MAJOR SPOILER ALERTS for “The Last of Us: Part I” and “The Last of Us: Part II”.
You have been warned.
In an earlier blog post, I wrote about the fallout of a long term friendship resulting from the manipulations of my ex-boyfriend and the colossal argument that followed. Since writing that post, I thought a bit about her. I didn’t want to admit it, but I missed her. The problem was I couldn’t trust her. At first, I thought the issue was all the nasty things she called me in the argument. It took a while to figure out the real issue was her friendship with my ex-boyfriend.
I could probably forgive all those things she said in the argument, but I had lost trust in her after I found she told my ex things about me (after being told not to do so) and was still willing to believe him and giving him the benefit of the doubt despite proving multiple times how much of a manipulative, lying scumbag he is.
My husband was pushing me to make amends with her and that she was willing to make things right. Eventually, I realized I wanted to try to resume our friendship, but I insisted on some boundaries. I stipulated that we couldn’t be friends unless she cut off all contact with him and never have anything to do with my ex ever again or else our friendship will be done for good. It maybe sounds drastic, but she had shown me that I couldn’t trust her as a friend as long as she associated herself with him.
Surprisingly, she agreed. She apparently didn’t even tell him she was blocking him into oblivion. I suppose it was easy for her to ghost him considering my ex hadn’t spoken to her in several months due to throwing one of his classic pity parties where he feels sorry for himself and refuses to speak to anyone—just like he did over a year ago when we had our big fight.
Even after making up, I was still a little apprehensive about talking with her. When she expressed plans to visit the area, the idea of hanging out with her filled me with anxiety and I didn’t want to see her. I thought I had missed her and here I was trying to avoid her.
A few days after she cut off all contact with my ex for the sake of repairing a friendship, The Last of Us Part II came out.
To summarize the previous game, Joel is tasked with bringing Ellie to a rebel militia called the Fireflies, who hope Ellie’s immunity to the Cordyceps fungus that plagues humanity will help create a vaccine. When they finally reach the Fireflies, Ellie is prepped for surgery and Joel is informed that creating a vaccine will involve removing the infected portion of Ellie’s brain. Refusing to let Ellie to die, Joel fights his way to the operating room, kills the lead surgeon, carries Ellie out of the hospital, kills the leader of the Fireflies, and drives back to his brother’s settlement. Joel lies to Ellie when she wakes up, claiming the Fireflies found other immune people like her but failed at creating a vaccine so they stopped trying.
Part II takes place a few years after the first game. Joel is brutally murdered by Abby within the opening hours of the game while Ellie watches helplessly. Ellie swears revenge and hunts for Abby.
As the game progresses, it becomes less clear as to why Ellie wants to avenge Joel’s death. In a series of flashbacks leading up to the end of the game, Ellie questions what was told to her for a couple years and it leads to the end of her relationship with Joel once he finally admits he hadn’t been truthful. One flashback is from the night before Joel is murdered and Ellie is still extremely bitter towards Joel even though he came to her defense after a homophobic drunk calls her a “loudmouth dyke”. Why would Ellie want to avenge Joel’s death if she felt so negatively about him?

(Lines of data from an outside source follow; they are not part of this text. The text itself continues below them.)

(** What a call of the adapter's machine does. *)
Definition deliver_sys (s : option system) (o : out) : option system :=
  s ← s;
  match o with
  | service_manager_startup t => run_sm (start t) s
  | service_manager_shutdown t => run_sm (stop t) s
  | _ => Some (mk_system (deliver cfg s.(adapter) o) s.(profiles))
  end.

(** The loop takes the oldest message. *)
Definition sys_loop (s : system) : option system :=
  match s.(adapter).(msg_queue) with
  | [] => Some s
  | ev :: q =>
      let '(_, sm', os) := dispatch cfg e ev s.(adapter).(stm) in
      fold_left deliver_sys os (Some (mk_system (mk_service sm' s.(adapter).(adapter_state) q) s.(profiles)))
  end.

(** A message from outside is posted and the loop runs. *)
Definition sys_post (f : adapter_service_t -> adapter_service_t) (s : system) : option system :=
  sys_loop (mk_system (f s.(adapter)) s.(profiles)).
End System.

Section Sessions.
Context (cfg : config) (e : env) (sync : nat -> option bool).

Abbreviation loop := (sys_loop cfg e (ServiceManager.service_manager_startup sync)
                        (ServiceManager.service_manager_shutdown sync)).
Abbreviation post := (sys_post cfg e (ServiceManager.service_manager_startup sync)
                        (ServiceManager.service_manager_shutdown sync)).

(** The profiles of [order] report that they have started, one by one. *)
Definition started (order : list nat) : system -> option system :=
  run_sm (efor order (fun i => ServiceManager.service_on_startup i true)).
Definition stopped (order : list nat) : system -> option system :=
  run_sm (efor order (fun i => ServiceManager.service_on_shutdown i true)).

(** The user turns Bluetooth on; the stack answers; [ble] and [bredr] are the
    profiles that report later than their start function returns. *)
Definition turn_on (ble bredr : list nat) (s : system) : option system :=
  s ← post (fun a => snd (adapter_enable SYS_SET_BT_ALL a)) s;
  s ← post (adapter_on_adapter_state_changed BLE_STACK_STATE_ON) s;
  s ← started ble s;
  s ← loop s;
  s ← loop s;
  s ← post (adapter_on_adapter_state_changed BT_BREDR_STACK_STATE_ON) s;
  s ← started bredr s;
  loop s.

(** The user turns it off safely: links, profiles, then the radios. *)
Definition turn_off (bredr ble : list nat) (s : system) : option system :=
  s ← post (fun a => snd (adapter_disable SYS_SET_BT_ALL a)) s;
  s ← post (send_to_state_machine BREDR_ACL_ALL_DISCONNECTED) s;
  s ← stopped bredr s;
  s ← loop s;
  s ← post (adapter_on_adapter_state_changed BT_BREDR_STACK_STATE_OFF) s;
  s ← post (send_to_state_machine BLE_ACL_ALL_DISCONNECTED) s;
  s ← stopped ble s;
  s ← loop s;
  post (adapter_on_adapter_state_changed BLE_STACK_STATE_OFF) s.
End Sessions.

(** ** Lemmas *)

(** Two functions of the service manager one after the other. *)
Lemma run_sm_seq h1 h2 s : (s ← run_sm h1 s; run_sm h2 s) = run_sm (h1;;; h2) s.
Proof.
  unfold run_sm, ebind. destruct (h1 (profiles s)) as [[[[] m1] o1]|]; [|done]. cbn.
  destruct (h2 m1) as [[[[] m2] o2]|]; [|done]. by rewrite fold_left_app.
Qed.

(** Requests to the profiles do nothing to the adapter; one notification does. *)
Lemma deliver_once note (req : nat -> ServiceManager.out) os a :
  (forall i a, deliver_sm a (req i) = a) -> (forall i, req i <> note) ->
  Forall (fun x => x = note \/ exists i, x = req i) os -> ServiceManager.count_note note os = 1%nat ->
  fold_left deliver_sm os a = deliver_sm a note.
Proof.
  intros Hreq Hne. revert a.
  assert (forall os a, Forall (fun x => x = note \/ exists i, x = req i) os ->
    ServiceManager.count_note note os = O -> fold_left deliver_sm os a = a) as H0.
  { induction os0 as [|o os0 IH]; intros a Hall Hc; [done|]. apply Forall_cons_iff in Hall as [[->|[i ->]] Hall].
    - by rewrite ServiceManager.count_hit in Hc.
    - rewrite ServiceManager.count_miss in Hc by done. cbn. rewrite Hreq. by apply IH. }
  induction os as [|o os IH]; intros a Hall Hc; [done|]. apply Forall_cons_iff in Hall as [[->|[i ->]] Hall].
  - rewrite ServiceManager.count_hit in Hc. cbn. apply H0; [done|lia].
  - rewrite ServiceManager.count_miss in Hc by done. cbn. rewrite Hreq. by apply IH.
Qed.

(** *** The adapter's side, for any service manager *)

(** The adapter after the same messages with nobody listening ([loop_step]). *)
Definition on1 (cfg : config) (e : env) (a : adapter_service_t) : adapter_service_t :=
  post_and_run cfg e (adapter_on_adapter_state_changed BLE_STACK_STATE_ON)
    (post_and_run cfg e (fun a => snd (adapter_enable SYS_SET_BT_ALL a)) a).
Definition on2 (cfg : config) (e : env) (a : adapter_service_t) : adapter_service_t :=
  post_and_run cfg e (adapter_on_adapter_state_changed BT_BREDR_STACK_STATE_ON)
    (loop_step cfg e (post_and_run cfg e (adapter_on_profile_services_startup BT_TRANSPORT_BLE) (on1 cfg e a))).

Lemma phases_on cfg e start stop a m m' m'' :
  cfg.(ble_support) = true -> cfg.(bredr_support) = true -> env_ok e ->
  a.(stm).(current_state) = Some off_state -> a.(adapter_state) = BT_ADAPTER_STATE_OFF -> a.(msg_queue) = [] ->
  (s ← sys_post cfg e start stop (fun a => snd (adapter_enable SYS_SET_BT_ALL a)) (mk_system a m);
   sys_post cfg e start stop (adapter_on_adapter_state_changed BLE_STACK_STATE_ON) s)
  = run_sm (start BT_TRANSPORT_BLE) (mk_system (on1 cfg e a) m) /\
  (s ← sys_loop cfg e start stop (mk_system (adapter_on_profile_services_startup BT_TRANSPORT_BLE (on1 cfg e a)) m');
   s ← sys_loop cfg e start stop s;
   sys_post cfg e start stop (adapter_on_adapter_state_changed BT_BREDR_STACK_STATE_ON) s)
  = run_sm (start BT_TRANSPORT_BREDR) (mk_system (on2 cfg e a) m') /\
  sys_loop cfg e start stop (mk_system (adapter_on_profile_services_startup BT_TRANSPORT_BREDR (on2 cfg e a)) m'')
  = Some (mk_system (turn_on_session cfg e a) m'').
Proof.
  destruct cfg as [bs rs ms x y z], e as [s1 s2 nt], a as [[i p c [be po ao ho lo ts bts tm]] st q].
  intros Hb Hr [H1 H2] Hc Hs Hq; simpl in *; subst. destruct ms; vm_compute; auto.
Qed.
Definition off1 (cfg : config) (e : env) (a : adapter_service_t) : adapter_service_t :=
  post_and_run cfg e (send_to_state_machine BREDR_ACL_ALL_DISCONNECTED)
    (post_and_run cfg e (fun a => snd (adapter_disable SYS_SET_BT_ALL a)) a).
Definition off2 (cfg : config) (e : env) (a : adapter_service_t) : adapter_service_t :=
  post_and_run cfg e (send_to_state_machine BLE_ACL_ALL_DISCONNECTED)
    (post_and_run cfg e (adapter_on_adapter_state_changed BT_BREDR_STACK_STATE_OFF)
       (post_and_run cfg e (adapter_on_profile_services_shutdown BT_TRANSPORT_BREDR) (off1 cfg e a))).

(** The adapter publishes a state. *)
Definition publish (v : Z) (s : option system) : option system :=
  s ← s; Some (mk_system (mk_service s.(adapter).(stm) v s.(adapter).(msg_queue)) s.(profiles)).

Ellie nearly gets her revenge at the end of the game, but ultimately lets Abby go when she recalls a glimpse of a memory of Joel. The full flashback reveals that Ellie went to Joel’s house almost immediately after the incident at the bar. After Ellie expresses frustration that she felt her life would have mattered if she had been allowed to die in that hospital for the creation of a vaccine and Joel took that away from her, she says something that was rather enlightening:
“I just…I don’t think I can ever forgive you for that. …But I would like to try.”
But I would like to try.
It brought a lot of perspective to the game’s themes of revenge and forgiveness, but also to me wanting to try trusting someone who hadn’t been my friend for the past year. It doesn’t mean I’m going to put up with toxicity and I will absolutely stand by my word that our friendship is finished if she ever choses to have anything to do with my ex-boyfriend. But something about Ellie admitting she would want to try to forgive Joel helped me feel less apprehensive about repairing things with my own friend and at least get over the hurt feelings enough to see her.